**WHAT TO DO**:
Needed from the entries below: every line that holds the word "tauto".

Collected data entries
- Opening Delimiter -

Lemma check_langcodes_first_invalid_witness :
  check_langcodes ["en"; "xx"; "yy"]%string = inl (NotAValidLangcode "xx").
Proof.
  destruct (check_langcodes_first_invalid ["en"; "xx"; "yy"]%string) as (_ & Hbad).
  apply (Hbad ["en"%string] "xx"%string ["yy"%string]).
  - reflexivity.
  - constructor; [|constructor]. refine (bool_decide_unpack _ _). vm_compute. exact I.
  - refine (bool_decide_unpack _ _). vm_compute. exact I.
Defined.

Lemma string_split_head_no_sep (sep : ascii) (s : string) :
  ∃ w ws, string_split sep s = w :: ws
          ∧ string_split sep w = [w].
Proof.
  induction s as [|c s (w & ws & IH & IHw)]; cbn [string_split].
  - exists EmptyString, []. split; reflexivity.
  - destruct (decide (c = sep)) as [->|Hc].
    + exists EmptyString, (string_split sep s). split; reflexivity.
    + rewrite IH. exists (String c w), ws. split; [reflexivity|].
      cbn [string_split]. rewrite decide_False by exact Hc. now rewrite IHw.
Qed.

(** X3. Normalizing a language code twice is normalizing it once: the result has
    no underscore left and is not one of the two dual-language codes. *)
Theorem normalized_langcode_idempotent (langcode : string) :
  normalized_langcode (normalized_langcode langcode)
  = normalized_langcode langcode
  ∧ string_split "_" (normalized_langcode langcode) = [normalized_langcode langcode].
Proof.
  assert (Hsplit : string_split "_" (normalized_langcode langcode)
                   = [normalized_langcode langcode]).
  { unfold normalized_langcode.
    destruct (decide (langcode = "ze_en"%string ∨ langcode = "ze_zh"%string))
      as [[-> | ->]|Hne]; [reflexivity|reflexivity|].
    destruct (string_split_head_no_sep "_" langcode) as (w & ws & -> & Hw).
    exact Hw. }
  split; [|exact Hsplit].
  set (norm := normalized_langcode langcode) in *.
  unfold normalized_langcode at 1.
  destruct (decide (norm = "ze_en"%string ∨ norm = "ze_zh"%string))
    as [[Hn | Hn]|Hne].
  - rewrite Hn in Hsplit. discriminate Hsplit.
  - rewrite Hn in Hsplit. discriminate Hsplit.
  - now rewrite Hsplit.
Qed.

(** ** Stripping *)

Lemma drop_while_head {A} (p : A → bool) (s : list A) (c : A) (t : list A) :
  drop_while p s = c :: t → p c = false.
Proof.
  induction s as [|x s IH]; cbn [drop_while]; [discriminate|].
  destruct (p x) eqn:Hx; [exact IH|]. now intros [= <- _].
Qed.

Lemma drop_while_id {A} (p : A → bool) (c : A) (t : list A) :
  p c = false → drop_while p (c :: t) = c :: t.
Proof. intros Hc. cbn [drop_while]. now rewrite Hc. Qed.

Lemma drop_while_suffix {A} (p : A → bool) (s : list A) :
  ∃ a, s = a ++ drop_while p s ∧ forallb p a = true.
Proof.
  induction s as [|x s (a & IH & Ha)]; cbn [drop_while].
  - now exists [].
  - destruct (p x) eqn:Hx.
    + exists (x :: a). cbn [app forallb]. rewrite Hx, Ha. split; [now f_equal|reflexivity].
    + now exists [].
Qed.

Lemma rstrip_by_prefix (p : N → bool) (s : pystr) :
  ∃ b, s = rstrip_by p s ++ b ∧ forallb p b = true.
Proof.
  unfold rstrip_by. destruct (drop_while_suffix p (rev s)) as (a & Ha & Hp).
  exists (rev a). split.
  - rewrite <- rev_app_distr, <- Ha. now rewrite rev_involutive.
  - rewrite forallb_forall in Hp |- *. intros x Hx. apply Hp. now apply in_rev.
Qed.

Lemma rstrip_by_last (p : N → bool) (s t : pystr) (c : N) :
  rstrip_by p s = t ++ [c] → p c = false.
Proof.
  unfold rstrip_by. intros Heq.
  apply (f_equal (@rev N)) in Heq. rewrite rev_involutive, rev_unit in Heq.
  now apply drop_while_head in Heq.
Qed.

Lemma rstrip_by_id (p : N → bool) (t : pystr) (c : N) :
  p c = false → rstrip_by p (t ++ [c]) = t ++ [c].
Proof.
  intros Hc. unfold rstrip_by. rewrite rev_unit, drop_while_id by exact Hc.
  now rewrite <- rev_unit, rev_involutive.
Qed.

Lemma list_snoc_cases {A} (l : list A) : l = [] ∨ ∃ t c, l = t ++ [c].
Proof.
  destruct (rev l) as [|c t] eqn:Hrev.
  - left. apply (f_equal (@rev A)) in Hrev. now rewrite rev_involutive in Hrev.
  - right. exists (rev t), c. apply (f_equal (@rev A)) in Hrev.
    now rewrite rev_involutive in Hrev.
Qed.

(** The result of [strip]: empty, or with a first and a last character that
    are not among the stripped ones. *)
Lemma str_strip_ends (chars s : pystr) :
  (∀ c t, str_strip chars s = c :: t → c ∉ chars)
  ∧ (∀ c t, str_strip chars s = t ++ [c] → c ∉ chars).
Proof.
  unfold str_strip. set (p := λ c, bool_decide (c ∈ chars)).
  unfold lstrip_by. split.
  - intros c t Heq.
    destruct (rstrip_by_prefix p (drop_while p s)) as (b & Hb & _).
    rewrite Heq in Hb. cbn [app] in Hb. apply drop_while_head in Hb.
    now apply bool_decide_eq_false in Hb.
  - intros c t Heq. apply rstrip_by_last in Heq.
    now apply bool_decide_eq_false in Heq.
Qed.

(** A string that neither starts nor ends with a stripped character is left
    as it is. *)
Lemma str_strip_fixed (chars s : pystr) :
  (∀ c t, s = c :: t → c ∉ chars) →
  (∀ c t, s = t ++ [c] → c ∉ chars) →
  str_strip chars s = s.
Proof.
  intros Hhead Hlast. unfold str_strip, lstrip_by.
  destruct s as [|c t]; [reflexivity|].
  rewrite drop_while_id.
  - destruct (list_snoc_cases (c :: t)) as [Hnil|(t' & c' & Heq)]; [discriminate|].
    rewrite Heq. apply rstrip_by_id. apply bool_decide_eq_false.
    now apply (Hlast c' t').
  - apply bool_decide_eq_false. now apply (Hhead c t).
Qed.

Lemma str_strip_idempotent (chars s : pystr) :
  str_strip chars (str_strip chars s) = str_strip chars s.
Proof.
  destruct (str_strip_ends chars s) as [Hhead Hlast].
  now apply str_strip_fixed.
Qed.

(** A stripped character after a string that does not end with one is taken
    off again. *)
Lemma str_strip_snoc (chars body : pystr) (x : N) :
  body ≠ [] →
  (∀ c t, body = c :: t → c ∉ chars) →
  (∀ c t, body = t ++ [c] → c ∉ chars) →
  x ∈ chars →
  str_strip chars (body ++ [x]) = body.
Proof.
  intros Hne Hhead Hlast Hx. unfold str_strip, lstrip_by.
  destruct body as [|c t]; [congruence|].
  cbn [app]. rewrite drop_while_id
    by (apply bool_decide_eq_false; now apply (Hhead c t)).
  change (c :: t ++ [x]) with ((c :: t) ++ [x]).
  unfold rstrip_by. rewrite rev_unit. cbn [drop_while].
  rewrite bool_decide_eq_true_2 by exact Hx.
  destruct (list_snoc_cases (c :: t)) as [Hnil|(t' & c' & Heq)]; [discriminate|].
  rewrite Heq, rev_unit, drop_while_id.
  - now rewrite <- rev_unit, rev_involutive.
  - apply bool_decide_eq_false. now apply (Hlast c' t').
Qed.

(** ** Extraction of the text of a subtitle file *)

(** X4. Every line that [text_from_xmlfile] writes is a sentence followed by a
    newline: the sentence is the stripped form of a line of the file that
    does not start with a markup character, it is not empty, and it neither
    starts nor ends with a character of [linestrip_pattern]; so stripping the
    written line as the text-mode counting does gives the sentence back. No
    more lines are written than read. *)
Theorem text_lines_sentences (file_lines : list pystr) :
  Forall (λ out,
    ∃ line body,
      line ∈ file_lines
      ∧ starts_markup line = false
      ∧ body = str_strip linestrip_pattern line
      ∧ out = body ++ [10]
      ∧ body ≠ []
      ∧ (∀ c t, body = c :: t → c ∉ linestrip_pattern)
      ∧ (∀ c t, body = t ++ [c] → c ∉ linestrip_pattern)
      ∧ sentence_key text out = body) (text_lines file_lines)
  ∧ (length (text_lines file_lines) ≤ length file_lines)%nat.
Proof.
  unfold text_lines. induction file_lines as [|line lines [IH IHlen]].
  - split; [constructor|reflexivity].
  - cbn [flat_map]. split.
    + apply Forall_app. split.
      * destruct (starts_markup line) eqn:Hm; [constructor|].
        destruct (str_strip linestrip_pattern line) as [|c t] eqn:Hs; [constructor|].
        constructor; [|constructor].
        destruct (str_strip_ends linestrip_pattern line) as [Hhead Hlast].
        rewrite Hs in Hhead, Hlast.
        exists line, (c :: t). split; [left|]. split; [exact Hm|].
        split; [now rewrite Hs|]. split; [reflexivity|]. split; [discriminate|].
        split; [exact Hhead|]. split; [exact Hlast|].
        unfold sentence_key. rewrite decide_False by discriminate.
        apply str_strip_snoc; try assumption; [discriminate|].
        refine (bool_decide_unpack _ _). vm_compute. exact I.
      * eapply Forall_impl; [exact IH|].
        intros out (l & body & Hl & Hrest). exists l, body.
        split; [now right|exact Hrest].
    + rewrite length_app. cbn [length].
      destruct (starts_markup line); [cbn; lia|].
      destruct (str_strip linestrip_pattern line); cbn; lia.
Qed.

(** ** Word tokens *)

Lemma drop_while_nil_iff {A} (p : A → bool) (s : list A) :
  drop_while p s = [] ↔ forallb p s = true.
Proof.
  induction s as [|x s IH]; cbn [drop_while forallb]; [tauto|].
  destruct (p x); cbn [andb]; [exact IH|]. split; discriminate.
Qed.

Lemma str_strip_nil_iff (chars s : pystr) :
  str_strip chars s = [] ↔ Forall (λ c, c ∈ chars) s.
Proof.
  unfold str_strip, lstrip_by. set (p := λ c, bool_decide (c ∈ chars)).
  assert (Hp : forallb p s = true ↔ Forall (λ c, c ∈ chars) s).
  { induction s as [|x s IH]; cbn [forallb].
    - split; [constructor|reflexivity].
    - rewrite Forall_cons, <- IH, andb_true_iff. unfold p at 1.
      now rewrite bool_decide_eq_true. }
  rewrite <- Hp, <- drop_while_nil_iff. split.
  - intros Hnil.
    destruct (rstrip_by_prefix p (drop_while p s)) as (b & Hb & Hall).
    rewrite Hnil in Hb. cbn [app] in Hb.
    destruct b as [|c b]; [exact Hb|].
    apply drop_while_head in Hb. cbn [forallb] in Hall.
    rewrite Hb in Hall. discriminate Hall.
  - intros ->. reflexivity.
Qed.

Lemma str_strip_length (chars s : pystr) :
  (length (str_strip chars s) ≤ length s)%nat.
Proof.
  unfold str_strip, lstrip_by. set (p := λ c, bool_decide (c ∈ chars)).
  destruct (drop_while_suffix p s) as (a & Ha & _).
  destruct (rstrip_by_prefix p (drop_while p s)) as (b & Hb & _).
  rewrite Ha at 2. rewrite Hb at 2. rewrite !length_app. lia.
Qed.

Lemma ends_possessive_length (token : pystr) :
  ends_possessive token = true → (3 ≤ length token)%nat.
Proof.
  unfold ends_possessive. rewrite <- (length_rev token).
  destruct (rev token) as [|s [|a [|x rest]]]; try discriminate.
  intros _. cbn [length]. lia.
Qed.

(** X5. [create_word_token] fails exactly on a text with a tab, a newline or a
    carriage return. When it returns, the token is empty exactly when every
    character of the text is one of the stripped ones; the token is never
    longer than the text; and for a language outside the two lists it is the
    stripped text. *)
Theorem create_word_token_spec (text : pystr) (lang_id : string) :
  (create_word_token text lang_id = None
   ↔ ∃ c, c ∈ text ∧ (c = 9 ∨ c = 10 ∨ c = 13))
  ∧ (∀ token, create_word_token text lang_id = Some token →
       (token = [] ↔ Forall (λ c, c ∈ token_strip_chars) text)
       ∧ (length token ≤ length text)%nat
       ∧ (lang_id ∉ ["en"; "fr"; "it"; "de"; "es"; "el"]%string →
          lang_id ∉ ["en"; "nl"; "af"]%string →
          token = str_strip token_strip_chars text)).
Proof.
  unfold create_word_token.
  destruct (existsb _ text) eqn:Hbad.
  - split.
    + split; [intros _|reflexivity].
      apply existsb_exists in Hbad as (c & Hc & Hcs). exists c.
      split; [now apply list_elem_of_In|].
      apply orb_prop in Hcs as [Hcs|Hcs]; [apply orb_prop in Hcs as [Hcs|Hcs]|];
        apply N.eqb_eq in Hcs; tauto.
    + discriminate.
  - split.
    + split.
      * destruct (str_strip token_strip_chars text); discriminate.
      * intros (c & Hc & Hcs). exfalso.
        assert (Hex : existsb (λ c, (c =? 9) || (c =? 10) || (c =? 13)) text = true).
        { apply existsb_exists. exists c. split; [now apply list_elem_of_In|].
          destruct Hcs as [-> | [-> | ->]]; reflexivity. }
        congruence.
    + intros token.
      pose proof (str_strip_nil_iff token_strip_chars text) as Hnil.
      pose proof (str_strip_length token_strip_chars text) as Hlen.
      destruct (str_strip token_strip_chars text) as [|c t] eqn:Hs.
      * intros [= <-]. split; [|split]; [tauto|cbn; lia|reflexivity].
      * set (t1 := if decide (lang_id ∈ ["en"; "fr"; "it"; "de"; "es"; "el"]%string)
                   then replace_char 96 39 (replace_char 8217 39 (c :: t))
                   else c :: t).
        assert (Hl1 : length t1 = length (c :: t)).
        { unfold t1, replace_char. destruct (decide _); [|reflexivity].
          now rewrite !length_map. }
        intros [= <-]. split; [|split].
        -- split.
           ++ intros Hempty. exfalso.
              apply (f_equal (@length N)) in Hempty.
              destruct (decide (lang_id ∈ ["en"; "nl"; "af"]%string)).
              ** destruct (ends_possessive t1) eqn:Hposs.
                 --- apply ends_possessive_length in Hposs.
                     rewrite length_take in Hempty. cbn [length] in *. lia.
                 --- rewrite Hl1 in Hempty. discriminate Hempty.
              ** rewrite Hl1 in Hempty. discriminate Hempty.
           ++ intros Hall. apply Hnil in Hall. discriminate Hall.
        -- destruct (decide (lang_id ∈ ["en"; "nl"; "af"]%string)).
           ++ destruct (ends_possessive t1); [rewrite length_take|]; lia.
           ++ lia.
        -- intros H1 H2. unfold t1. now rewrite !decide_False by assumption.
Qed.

- Closing Delimiter -

**RESPONSE TO THE TASK**:
  induction s as [|x s IH]; cbn [drop_while forallb]; [tauto|].
        apply N.eqb_eq in Hcs; tauto.
      * intros [= <-]. split; [|split]; [tauto|cbn; lia|reflexivity].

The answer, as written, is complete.